March 10, 2011

MALCOLM X, NOT MLK:

Obama's low-key strategy for the Middle East (David Ignatius, March 6, 2011, Washington Post)

Though the White House's response to these whirlwind events has sometimes seemed erratic, the policy, which has been evolving for many months, goes to the core of Obama's worldview. This is the president as global community organizer - a man who believes that change is inevitable and desirable, and that the United States must align itself with the new forces shaping the world.

An Israeli official visiting Washington last week sounded a note of caution: "We are too close to the eye of the storm to judge," he said. "We need to be more modest in our assessments and put more question marks at the end."

But the Obama White House doesn't feel it has the luxury of deferring judgment; history is moving too fast. Says one official, "It's a roll of the dice, but it's also a response to reality." If Obama has seemed low-key, he explains, it has been a calculated "strategic reticence" to send the message: This is your revolution; it's not about us.

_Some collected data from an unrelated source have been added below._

Lemma original_machine_safe_witness :
  let m := abc ++ [@fresh_block x86_64 3] in
  conf_ok (@original_state x86_64 m 1 0 [97; 98; 99]) (@original_done x86_64 m 1 0 [97; 98; 99])
    (@original_fault x86_64 [97; 98; 99])
    (outcome (while (original_cond 3) (@original_body x86_64 (Ptr 0 0) (Ptr 1 0))
                original_exit 3 0 m)).
Proof.
  intros m.
  apply (@original_machine_safe x86_64 _ m 0 0 1 [97; 98; 99] 0);
    [by_compute|discriminate|by_compute|reflexivity| |apply while_rtc; by_compute].
  intros k Hk. cbn in Hk. do 3 (destruct k as [|k]; [by_compute|]). lia.
Defined.

Lemma phash_wikipedia_halts_witness :
  sn (@wikipedia_step aarch64) (Run (@ptr_add aarch64 (Ptr 0 0) 1, 97, 0) abc) /\
  exists cfg,
    rtc (@wikipedia_step aarch64) (Run (@ptr_add aarch64 (Ptr 0 0) 1, 97, 0) abc) cfg /\
    final cfg = true /\ conf_ok (wikipedia_inv abc) (byte_result abc) genuine cfg.
Proof. apply (@phash_wikipedia_halts aarch64 _ abc (Ptr 0 0) 97); [by_compute|reflexivity]. Defined.

Lemma original_machine_halts_witness :
  let m := abc ++ [@fresh_block micro8 3] in
  sn (@original_step micro8 (Ptr 0 0) (Ptr 1 0) 3) (Run 0 m) /\
  exists cfg,
    rtc (@original_step micro8 (Ptr 0 0) (Ptr 1 0) 3) (Run 0 m) cfg /\
    final cfg = true /\ conf_ok (@original_inv micro8 m 3) (@kept micro8 m) genuine cfg.
Proof.
  intros m. apply (@original_machine_halts micro8 (Ptr 0 0) (Ptr 1 0) 3 0 m);
    [by_compute|lia|reflexivity].
Defined.

Lemma phash_wikipedia_machine_witness :
  rtc (@wikipedia_step x86_64) (Run (@ptr_add x86_64 (Ptr 0 0) 1, 97, 0) abc) (Done 5 abc) /\
  final (Done (St := ptr * Z * Z) 5 abc) = true <->
  Done (St := ptr * Z * Z) 5 abc = outcome (@phash_wikipedia x86_64 (Ptr 0 0) abc).
Proof. apply (@phash_wikipedia_machine x86_64 _ abc (Ptr 0 0) 97); [by_compute|reflexivity]. Defined.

Hopefully they really have thought it out this fully, because there is a great advantage to a people taking their rights rather than asking for them.

Of course, this is the strategic calculation that George H. W. Bush made at the end of the Cold War, and it worked reasonably well in Eastern Europe. But the recalcitrance proved disastrous in China, where we wasted the opportunity that Tiananmen afforded, and in Iraq, where his son had to go in and finish the job of removing the regime.

Little about the UR would lead one to believe that he'll handle a Syria any better, if the movement spreads there.